**Data listing:**
(* ===== verification/ProtoJson.v ===== *)
(** * JSON of telemetry ([src/src/proto_json.rs])

    The program does not write JSON itself: it wraps the serializer of [serde_json] so that
    non-finite numbers become strings.  A value is what it tells a serializer, a tree of the
    calls of serde's data model; a serializer is an interface, since it sees a child only by
    serializing it. *)

From Stdlib Require Import SpecFloat Strings.Byte.
From S2P Require Import Prelude Float64 AggBatch.

(** ** Values *)

(** A single-precision number has the shape of a double; [f64::from] rounds nothing away. *)
Definition f32 : Type := f64.
Definition f64_from_f32 (x : f32) : f64 :=
  match x with S754_finite s m e => binary_round 53 1024 s m e | _ => x end.

Inductive int_type := I8 | I16 | I32 | I64 | I128 | U8 | U16 | U32 | U64 | U128.

Inductive scalar :=
| SBool (b : bool)
| SInt (ty : int_type) (i : Z)
| SF32 (x : f32)
| SF64 (x : f64)
| SChar (c : Z)
| SStr (s : string)
| SBytes (bs : list byte)
| SNone
| SUnit
| SUnitStruct (name : string)
| SUnitVariant (name : string) (index : Z) (variant : string).

(** What a value with children begins with. *)
Inductive shape :=
| Some_
| NewtypeStruct (name : string)
| NewtypeVariant (name : string) (index : Z) (variant : string)
| Seq (len : option nat)
| Tuple (len : nat)
| TupleStruct (name : string) (len : nat)
| TupleVariant (name : string) (index : Z) (variant : string) (len : nat)
| Map (len : option nat)
| Struct (name : string) (len : nat)
| StructVariant (name : string) (index : Z) (variant : string) (len : nat).

(** Where a child stands. *)
Inductive slot := Inner | Element | Key | MapValue | Field (key : string).

(** What a value does with a serializer; it may ask whether the format is for humans. *)
Inductive value :=
| Scalar (x : scalar)
| Compound (sh : shape) (cs : children)
| ByReadability (text binary : value)
with children :=
| CNil
| CCons (at_ : slot) (v : value) (cs : children)
| CSkip (key : string) (cs : children).

Scheme value_children_ind := Induction for value Sort Prop
  with children_value_ind := Induction for children Sort Prop.
Combined Scheme value_mutind from value_children_ind, children_value_ind.

(** ** Serializers *)

(** A serializer [S] and the state [C] it is in between the children of a value: it lends a
    serializer to a child and takes back what the child made of it. *)
Class Serializer (S C O E : Type) := {
  serialize_scalar : S -> scalar -> result O E;
  begin : S -> shape -> result C E;
  lend : C -> slot -> S;
  take_back : C -> slot -> O -> result C E;
  skip_field : C -> string -> result C E;
  finish : C -> result O E;
  is_human_readable : S -> bool;
}.

Section serialize.
Context {S C O E : Type} `{!Serializer S C O E}.

Fixpoint serialize (s : S) (v : value) : result O E :=
  match v with
  | Scalar x => serialize_scalar s x
  | Compound sh cs =>
      match begin s sh with
      | Ok c => serialize_children c cs
      | Err e => Err e
      end
  | ByReadability text binary => if is_human_readable s then serialize s text else serialize s binary
  end
with serialize_children (c : C) (cs : children) : result O E :=
  match cs with
  | CNil => finish c
  | CCons at_ v cs =>
      match serialize (lend c at_) v with
      | Ok o =>
          match take_back c at_ o with
          | Ok c => serialize_children c cs
          | Err e => Err e
          end
      | Err e => Err e
      end
  | CSkip key cs =>
      match skip_field c key with
      | Ok c => serialize_children c cs
      | Err e => Err e
      end
  end.
End serialize.

(** ** The wrapper *)

Inductive NonFinite (S : Type) : Type := mkNonFinite (inner : S).
Arguments mkNonFinite {S} _.

Definition result_map {A B E} (f : A -> B) (r : result A E) : result B E :=
  match r with Ok a => Ok (f a) | Err e => Err e end.

Section non_finite.
Context {S C O E : Type} `{!Serializer S C O E}.

Definition nf_serialize_f64 (s : S) (v : f64) : result O E :=
  if f64_is_nan v then serialize_scalar s (SStr "NaN")
  else if f64_is_infinite v
       then serialize_scalar s (SStr (if f64_lt f64_zero v then "Infinity" else "-Infinity"))
       else serialize_scalar s (SF64 v).

Definition nf_serialize_f32 (s : S) (v : f32) : result O E :=
  if f64_is_finite v then serialize_scalar s (SF32 v) else nf_serialize_f64 s (f64_from_f32 v).

Definition nf_scalar (s : NonFinite S) (x : scalar) : result O E :=
  let '(mkNonFinite s) := s in
  match x with
  | SF64 v => nf_serialize_f64 s v
  | SF32 v => nf_serialize_f32 s v
  | x => serialize_scalar s x
  end.

(** The serializer of every child is wrapped again, by [ProtoJson]. *)
Definition nf_lend (c : NonFinite C) (at_ : slot) : NonFinite S :=
  let '(mkNonFinite c) := c in mkNonFinite (lend c at_).

Definition nf_begin (s : NonFinite S) (sh : shape) : result (NonFinite C) E :=
  let '(mkNonFinite s) := s in result_map mkNonFinite (begin s sh).

Definition nf_take_back (c : NonFinite C) (at_ : slot) (o : O) : result (NonFinite C) E :=
  let '(mkNonFinite c) := c in result_map mkNonFinite (take_back c at_ o).

Definition nf_skip_field (c : NonFinite C) (key : string) : result (NonFinite C) E :=
  let '(mkNonFinite c) := c in result_map mkNonFinite (skip_field c key).

Definition nf_finish (c : NonFinite C) : result O E :=
  let '(mkNonFinite c) := c in finish c.

Definition nf_is_human_readable (s : NonFinite S) : bool :=
  let '(mkNonFinite s) := s in is_human_readable s.

#[export] Instance non_finite_serializer : Serializer (NonFinite S) (NonFinite C) O E := {|
  serialize_scalar := nf_scalar;
  begin := nf_begin;
  lend := nf_lend;
  take_back := nf_take_back;
  skip_field := nf_skip_field;
  finish := nf_finish;
  is_human_readable := nf_is_human_readable;
|}.

(** [proto_json::to_vec], over the serializer [json] of [serde_json::to_vec]. *)
Definition to_vec (json : S) (v : value) : result O E := serialize (mkNonFinite json) v.
End non_finite.

(** ** Reference: replacing the numbers first *)

Definition replace_f64 (v : f64) : scalar :=
  match v with
  | S754_nan => SStr "NaN"
  | S754_infinity false => SStr "Infinity"
  | S754_infinity true => SStr "-Infinity"
  | v => SF64 v
  end.

Definition replace_scalar (x : scalar) : scalar :=
  match x with
  | SF64 v => replace_f64 v
  | SF32 (S754_zero _ | S754_finite _ _ _) => x
  | SF32 v => replace_f64 v
  | x => x
  end.

Fixpoint replace (v : value) : value :=
  match v with
  | Scalar x => Scalar (replace_scalar x)
  | Compound sh cs => Compound sh (replace_children cs)
  | ByReadability text binary => ByReadability (replace text) (replace binary)
  end
with replace_children (cs : children) : children :=
  match cs with
  | CNil => CNil
  | CCons at_ v cs => CCons at_ (replace v) (replace_children cs)
  | CSkip key cs => CSkip key (replace_children cs)
  end.

Definition finite_scalar (x : scalar) : bool :=
  match x with SF64 v | SF32 v => f64_is_finite v | _ => true end.

(** No number of the value is infinite or not a number. *)
Fixpoint all_finite (v : value) : bool :=
  match v with
  | Scalar x => finite_scalar x
  | Compound _ cs => all_finite_children cs
  | ByReadability text binary => all_finite text && all_finite binary
  end
with all_finite_children (cs : children) : bool :=
  match cs with
  | CNil => true
  | CCons _ v cs => all_finite v && all_finite_children cs
  | CSkip _ cs => all_finite_children cs
  end.

(** * Lemmas *)

Section lemmas.
Context {S C O E : Type} `{!Serializer S C O E}.

Lemma nf_scalar_replace (s : S) x : nf_scalar (mkNonFinite s) x = serialize_scalar s (replace_scalar x).
Proof. by destruct x as [| |[[]|[]| |[]]|[[]|[]| |[]]| | | | | | |]. Qed.

Lemma serialize_replace :
  (forall v (s : S), serialize (mkNonFinite s) v = serialize s (replace v)) /\
  (forall cs (c : C), serialize_children (mkNonFinite c) cs = serialize_children c (replace_children cs)).
Proof.
  apply value_mutind; simpl; try done.
  - intros x s. apply nf_scalar_replace.
  - intros sh cs IH s. by destruct (begin s sh); simpl.
  - intros t IHt b IHb s. by destruct (is_human_readable s).
  - intros at_ v IHv cs IHcs c. rewrite IHv. destruct (serialize (lend c at_) (replace v)); [|done].
    by destruct (take_back c at_ _); simpl.
  - intros key cs IHcs c. by destruct (skip_field c key); simpl.
Qed.
End lemmas.

Lemma replace_finite :
  (forall v, all_finite (replace v) = true) /\ (forall cs, all_finite_children (replace_children cs) = true).
Proof.
  apply value_mutind; simpl; try done.
  - by intros [| |[[]|[]| |[]]|[[]|[]| |[]]| | | | | | |].
  - by intros t -> b ->.
  - by intros _ v -> cs ->.
Qed.

Lemma replace_id :
  (forall v, all_finite v = true -> replace v = v) /\
  (forall cs, all_finite_children cs = true -> replace_children cs = cs).
Proof.
  apply value_mutind; simpl.
  - by intros [| |[[]|[]| |[]]|[[]|[]| |[]]| | | | | | |].
  - intros sh cs IH Hf. by rewrite IH.
  - intros t IHt b IHb [Ht Hb]%andb_prop. by rewrite IHt, IHb.
  - done.
  - intros ? v IHv cs IHcs [Hv Hcs]%andb_prop. by rewrite IHv, IHcs.
  - intros key cs IHcs Hcs. by rewrite IHcs.
Qed.

(** * Properties *)

(** C26. Wrapping the serializer is the same as replacing the numbers: whatever the format and
    however deep the value, its output and its errors are those for the value in which exactly
    the non-finite numbers have become the strings of the proto3 JSON mapping.  No non-finite
    number reaches the format, and a value without any is written as without the wrapper. *)
Theorem only_non_finite_change {S C O E : Type} `{!Serializer S C O E} (json : S) v :
  to_vec json v = serialize json (replace v) /\ all_finite (replace v) = true /\
  (all_finite v = true -> to_vec json v = serialize json v).
Proof.
  unfold to_vec. rewrite (proj1 serialize_replace). split_and!; [done|apply replace_finite|].
  intros Hf. by rewrite (proj1 replace_id).
Qed.

(** ** A format to evaluate examples with: text, with numbers as marks *)

Definition sample_scalar (x : scalar) : string :=
  match x with
  | SStr s => ("'" +:+ s +:+ "'")%string
  | SF64 (S754_nan | S754_infinity _) => "null"
  | SF64 _ => "1.0"
  | _ => "?"
  end.

#[export] Instance sample_json : Serializer unit string string unit := {|
  serialize_scalar _ x := Ok (sample_scalar x);
  begin _ _ := Ok "{"%string;
  lend _ _ := tt;
  take_back c at_ o :=
    Ok (c +:+ (match at_ with Field key => key +:+ ":" | _ => "" end) +:+ o +:+ ",")%string;
  skip_field c _ := Ok c;
  finish c := Ok (c +:+ "}")%string;
  is_human_readable _ := true;
|}.

(** A number below an option inside a sequence, and one that is finite. *)
Definition sample_value : value :=
  Compound (Struct "P" 2)
    (CCons (Field "xs")
       (Compound (Seq (Some 1%nat))
          (CCons Element (Compound Some_ (CCons Inner (Scalar (SF64 S754_nan)) CNil)) CNil))
       (CCons (Field "y") (Scalar (SF64 f64_max_value)) CNil)).

Lemma only_non_finite_change_witness :
  serialize tt sample_value = Ok "{xs:{{null,},},y:1.0,}"%string /\
  to_vec tt sample_value = Ok "{xs:{{'NaN',},},y:1.0,}"%string.
Proof.
  split; [reflexivity|]. rewrite (proj1 (only_non_finite_change tt sample_value)). reflexivity.
Defined.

**Brief:**
Go through the entries and return each line where the word "rewrite" appears.

**Solution to this problem:**
  - intros at_ v IHv cs IHcs c. rewrite IHv. destruct (serialize (lend c at_) (replace v)); [|done].
  - intros sh cs IH Hf. by rewrite IH.
  - intros t IHt b IHb [Ht Hb]%andb_prop. by rewrite IHt, IHb.
  - intros ? v IHv cs IHcs [Hv Hcs]%andb_prop. by rewrite IHv, IHcs.
  - intros key cs IHcs Hcs. by rewrite IHcs.
  unfold to_vec. rewrite (proj1 serialize_replace). split_and!; [done|apply replace_finite|].
  intros Hf. by rewrite (proj1 replace_id).
  split; [reflexivity|]. rewrite (proj1 (only_non_finite_change tt sample_value)). reflexivity.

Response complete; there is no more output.